* _Task item_
Locate every line below that contains the word "consumer" and copy it.

◆ ◆ ◆ ◆ ◆ ◆ ◆

Definition requested (index : SetStateAction (option Z)) (prev : option Z) : option Z :=
  match index with
  | value n => n
  | updater f => f prev
  end.

(** The broadcast loop of the click handler. *)
Definition broadcast (itemIndex : Z) (subscribers : list nat) : M World unit :=
  for_of subscribers (fun v =>
    setOpen v (value (Some itemIndex)) ;;
    call (onVisibilityChange true)).

(** The event as the consumer's optional handler leaves it. *)
Definition after_prop (handler : option (SyntheticEvent -> SyntheticEvent))
    (e : SyntheticEvent) : SyntheticEvent :=
  match handler with
  | Some f => f e
  | None => e
  end.

(** The record of the call to the consumer's optional handler. *)
Definition prop_call (c : Call)
    (handler : option (SyntheticEvent -> SyntheticEvent)) : list Call :=
  match handler with
  | Some _ => [c]
  | None => []
  end.



(** What a release that navigates to [nextIndex] stores, for a context
    list of length [L] and a current list of length [N]. *)
Definition release_stored (L N nextIndex : Z) : Z :=
  Z.max 0 (Z.min (Z.min (Z.max nextIndex 0) (L - 1)) (N - 1)).

(** The index change of a release: one step, forward for a leftward
    direction and backward otherwise. *)
Definition release_step (g : DragState) : Z :=
  if Qltb (xDir g) 0 then 1 else -1.

(** The bounds of the zoom scale. *)
Definition scale_in_bounds (st : PinchableState) : Prop :=
  (1 <= scale (transform st) <= 4)%Q.

(** A hook with one mounted viewer, closed, before its first render. *)
Definition one_viewer : World :=
  mkWorld [] [0%nat] (fun _ => None) (fun _ => Some 1000) (fun _ => 0%Q).

(** A render that registers three items and keeps the handler of the
    second one. *)
Definition render_three (a b c : JsValue)
    : M World (SyntheticEvent -> M World unit) :=
  useLightbox_render ;;
  _ <- getOnClick a None ;;
  on_b <- getOnClick b None ;;
  _ <- getOnClick c None ;;
  ret on_b.

(** ** The rest of the hook: renders, viewer output, [useLightboxState] *)

(** One [getOnClick(item, onClick)] call of a render. *)
Definition Registration : Type :=
  (JsValue * option (SyntheticEvent -> SyntheticEvent))%type.

Definition ClickHandler : Type := SyntheticEvent -> M World unit.

(** The [getOnClick] calls of one render, in call order, with the
    handlers they return. *)
Fixpoint register (regs : list Registration) : M World (list ClickHandler) :=
  match regs with
  | [] => ret []
  | (item, onClick) :: rest =>
      h <- getOnClick item onClick ;;
      hs <- register rest ;;
      ret (h :: hs)
  end.

(** A render of the component that calls [useLightbox]: the hook resets
    the list, then the body registers its items. *)
Definition render (regs : list Registration) : M World (list ClickHandler) :=
  useLightbox_render ;;
  register regs.

(** The props that [LightboxView] passes to [LightboxComponent]. *)
Record LightboxProps : Type := mkProps {
  props_items : list JsValue;
  props_defaultIndex : option Z;
  props_open : bool
}.

(** What the [LightboxView] of viewer [v] renders: [None] is
    [return null]. [window_defined] is [typeof window !== "undefined"]. *)
Definition LightboxView (window_defined : bool) (w : World) (v : nat)
    : option LightboxProps :=
  match isOpen w v with
  | None => None
  | Some _ =>
      if negb window_defined then None
      else Some (mkProps (items_current w) (isOpen w v)
                         (match isOpen w v with Some _ => true | None => false end))
  end.

(** The value of [useLightboxState()] inside viewer [v]. *)
Record LightboxState : Type := mkState {
  state_items : list JsValue;
  currentItem : JsValue;
  state_currentIndex : option Z
}.

Definition useLightboxState (w : World) (v : nat) : LightboxState :=
  mkState (context_items w v)
          (match isOpen w v with
           | Some i => index_array (context_items w v) i
           | None => JsNull
           end)
          (isOpen w v).

(** What a user or the consumer's code can do between two renders. *)
Inductive UserEvent : Type :=
| KeyPress (v : nat) (onKeyDown : option (SyntheticEvent -> SyntheticEvent))
           (e : SyntheticEvent)
| BackdropClick (v : nat) (e : SyntheticEvent)
| CloseClick (v : nat) (onClick : option (SyntheticEvent -> SyntheticEvent))
             (e : SyntheticEvent)
| ItemDrag (v : nat) (g : DragState)
| ItemClick (k : nat) (e : SyntheticEvent)   (* the element of the k-th registration *)
| CallSetCurrentIndex (v : nat) (index : SetStateAction (option Z))
| CallClose (v : nat).

(** The handler that an event reaches; a click on an element that no
    registration produced reaches none. *)
Definition dispatch (handlers : list ClickHandler) (ev : UserEvent) : M World unit :=
  match ev with
  | KeyPress v onKeyDown e => Root_onKeydown v onKeyDown e
  | BackdropClick v e => Root_onClickBackdrop v e
  | CloseClick v onClick e => Close_onClick v onClick e
  | ItemDrag v g => Item_onDrag v g
  | ItemClick k e =>
      match nth_error handlers k with
      | Some h => h e
      | None => ret tt
      end
  | CallSetCurrentIndex v index => setCurrentIndex v index
  | CallClose v => close v
  end.

(** After an event, the viewers whose state was set render again. *)
Definition rerender : M World unit :=
  w <- get ;;
  for_of (setOpens w) LightboxView_render.

Definition session (handlers : list ClickHandler) (evs : list UserEvent)
    : M World unit :=
  for_of evs (fun ev => dispatch handlers ev ;; rerender).

(** ** [Lightbox.Root]: the scroll lock effect *)

Record Document : Type := mkDocument {
  body_style_overflow : string   (* document.body.style.overflow *)
}.

(** The effect that locks background scrolling; its result is the
    cleanup function, which closes over [original]. *)
Definition Root_scroll_effect (preventScrollWhileOpen : bool)
    (currentIndex : option Z) : M Document (M Document unit) :=
  d <- get ;;
  let original := body_style_overflow d in
  when preventScrollWhileOpen
       (put (mkDocument (match currentIndex with
                         | Some _ => "hidden"
                         | None => ""
                         end))) ;;
  ret (when preventScrollWhileOpen (put (mkDocument original))).

(** The life of the effect over the successive values of its
    dependencies: each run is cleaned up before the next one and at
    unmount. *)
Definition Root_scroll_lifecycle (deps : list (bool * option Z)) : M Document unit :=
  for_of deps (fun dep =>
    cleanup <- Root_scroll_effect (fst dep) (snd dep) ;;
    cleanup).

(** ** [Lightbox.Item]: the style of a slot *)

Record ItemStyle : Type := mkItemStyle {
  left_percent : Z;          (* left: `${$index * 100}%` *)
  translateX_percent : Z;    (* translateX(calc(-${currentIndex * 100}% ... *)
  translateX_px : Q;         (*   ... + ${offset}px)) *)
  transition : string
}.

(** The positioning part of the style of the slot [$index]; [None] is
    [return null]. *)
Definition Item_style (index : Z) (w : World) (v : nat) : option ItemStyle :=
  match isOpen w v with
  | None => None
  | Some currentIndex =>
      Some (mkItemStyle (index * 100) (- (currentIndex * 100)) (offsetX w v)
                        (if Qeq_bool (offsetX w v) 0
                         then "transform 0.3s ease-out" else "none"))
  end.

(** ** Key events from a wrapper nested in the root *)

Definition is_stopPropagation (c : Call) : bool :=
  match c with stopPropagation => true | _ => false end.

(** A key event whose target is inside a [Lightbox.Pinchable] rendered
    inside a [Lightbox.Root]: the wrapper's [onKeyDown] runs first and the
    event bubbles to the root's unless the wrapper stopped it. *)
Definition keydown_in_pinchable (v : nat)
    (onKeyDown : option (SyntheticEvent -> SyntheticEvent))
    (e : SyntheticEvent) : M (World * PinchableState) unit :=
  fun s =>
    let '(_, p', t1) := Pinchable_handleKeyDown e (snd s) in
    if existsb is_stopPropagation t1 then (tt, (fst s, p'), t1)
    else
      let '(_, w', t2) := Root_onKeydown v onKeyDown e (fst s) in
      (tt, (w', p'), t1 ++ t2).

(** ** [useConcatRef] *)

Module ConcatRef.

(** The functions the merged ref handles: a cleanup returned by a
    callback ref, and the wrapper [() => disposer] pushed for it. *)
Inductive Fn : Type :=
| cleanup (id : nat)
| returning (disposer : option nat).

(** A ref given to the hook: absent, a callback ref (with the cleanup it
    returns, if any), or a ref object. *)
Inductive Ref : Type :=
| ref_absent
| ref_callback (id : nat) (returns : option nat)
| ref_object (id : nat).

Record State : Type := mkRefState {
  current : option nat;                 (* the closure's [current] *)
  disposers : list Fn;
  object_current : nat -> option nat;   (* [.current] of each ref object *)
  callback_calls : list (nat * nat);    (* callback ref calls: (ref, element) *)
  cleanup_calls : list nat              (* cleanups that were run *)
}.

Definition initial : State := mkRefState None [] (fun _ => None) [] [].

(** [f?.()] *)
Definition call_fn (f : Fn) (st : State) : State :=
  match f with
  | cleanup id =>
      mkRefState (current st) (disposers st) (object_current st)
              (callback_calls st) (cleanup_calls st ++ [id])
  | returning _ => st
  end.

(** One turn of the loop over [refs] for a non-null [value]. *)
Definition attach (value : nat) (st : State) (ref : Ref) : State :=
  match ref with
  | ref_absent => st
  | ref_callback id returns =>
      let disposer := returns in
      mkRefState (current st) (disposers st ++ [returning disposer])
              (object_current st) (callback_calls st ++ [(id, value)])
              (cleanup_calls st)
  | ref_object id =>
      mkRefState (current st) (disposers st)
              (update (object_current st) id (Some value))
              (callback_calls st) (cleanup_calls st)
  end.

◆ ◆ ◆ ◆ ◆ ◆ ◆

* _Answer to this problem_
(** The event as the consumer's optional handler leaves it. *)
(** The record of the call to the consumer's optional handler. *)
(** What a user or the consumer's code can do between two renders. *)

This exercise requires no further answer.